Friday, September 19, 2014
Staying in the Right Now
Most of my life I've been a pessimist, looking forward into the worst possible outcome for my future. I was so certain that life would always be hard, that if there was a loss that could be experienced it would happen to me. I lived from a place of constantly looking for and planning for the worst. It was a survival skill and because of it, I'm pretty good at spotting issues and problem-solving. It's what made me a good business student.

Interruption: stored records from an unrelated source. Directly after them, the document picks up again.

(** X4.  In the protocol every call of line 55 is within bounds. *)
Lemma worker_call_in_bounds s i w :
  reachable s -> workers s !! i = Some w -> wpc w = WMultiply ->
  is_Some (multiplyMatrices (globalA s) (globalB s) (C_local w) (N_local w)).
Proof.
  intros Hr Hw Hpc. apply reachable_inv in Hr as HI.
  destruct (Forall_lookup_1 _ _ _ _ (inv_workers s HI) Hw) as (_ & _ & HN & HC).
  destruct (active_worker s i w HI Hw) as (_ & _ & _ & Hg);
    [unfold waiting; now rewrite Hpc|].
  destruct (slot_idle s HI (generating_mid _ Hg)) as (_ & -> & -> & Hpos).
  rewrite (HN (or_intror Hpc)), (HC Hpc).
  destruct (multiply_total (fill (size_at (generation s)) 1)
              (fill (size_at (generation s)) 2)
              (fill (size_at (generation s)) 0) (size_at (generation s)))
    as (C' & -> & _); eauto; apply dims_ge_shape, fill_shape.
Qed.

(** *** Startup

    [main] builds the two matrices of lines 122-123 and starts the five
    threads; [initial] is the state it leaves when both allocations are
    granted, and no thread exists when one is refused. *)

Lemma main_spawns_initial : main true code_config = Spawned initial.
Proof. reflexivity. Qed.

Lemma main_refused : main false code_config = Aborted.
Proof. reflexivity. Qed.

All that looking ahead though, it kept me stuck. My dreams for the future were more like nightmares. In all of it, I couldn't dream for a positive, healthy future. At least not realistically. My dreams were more like surreal fantasies, nothing that I could work towards or own. Constantly living in the what could be, instead of the what is meant that instead of enjoying the sunset, I was fretting about having to wake up tomorrow and do it all over again. Several years ago, I started to dream - healthy positive, these could be possible dreams. They stayed as dreams, flickering in and out of my life over the past several years. Even though my dreams were positive ones, my response to them was still cynical. Too many days, these good dreams seemed to be mocking me, taunting me with what could be if only I would pull my head out and work for them. It left me beaten down, unwilling to voice my dreams or allow them a voice.
Now I'm learning what it looks like to own my right now place, instead of using my dreams as a cudgel to beat myself bloody. My right now, it's messy. It's not as productive as I want it to be. I don't feel as disciplined as I need to be. My fear is still making more of my choices for me than I'm comfortable with. I could go on, listing ways that my right now isn't enough. Because really that's what this is about. It's comparison rearing her ugly head. Only I'm not comparing with someone else, I'm comparing with my own expectations for myself.
I've been reminding myself over and over that my getting to those dreams, living those dreams takes me living in my right now. The choices that I make now. The tools that I learn to use now. The character that I build now. These are some of the things necessary for my dreams. If someone were to hand me everything I ever wanted, with no strings attached today, I still wouldn't be able to be the person that I dream about. I wouldn't be able to accomplish the goals that I have. My life wouldn't have the depth of what I hope to offer. This future me, she needs my present self's lessons and growth and mistakes. This future life can only, is only built on the growing that I'm doing between here and there.
That means that today, I showed up. I sat down to write, even though it meant fleeing my messy apartment and the chores that tempt me. Away from the taunting that my time would be better spent being a "better" wife and housekeeper. That's my right now. My right now is pushing through the resistance, the reluctance to dig deep. My right now looks like owning my raw beauty, the power of my heart spilled into words.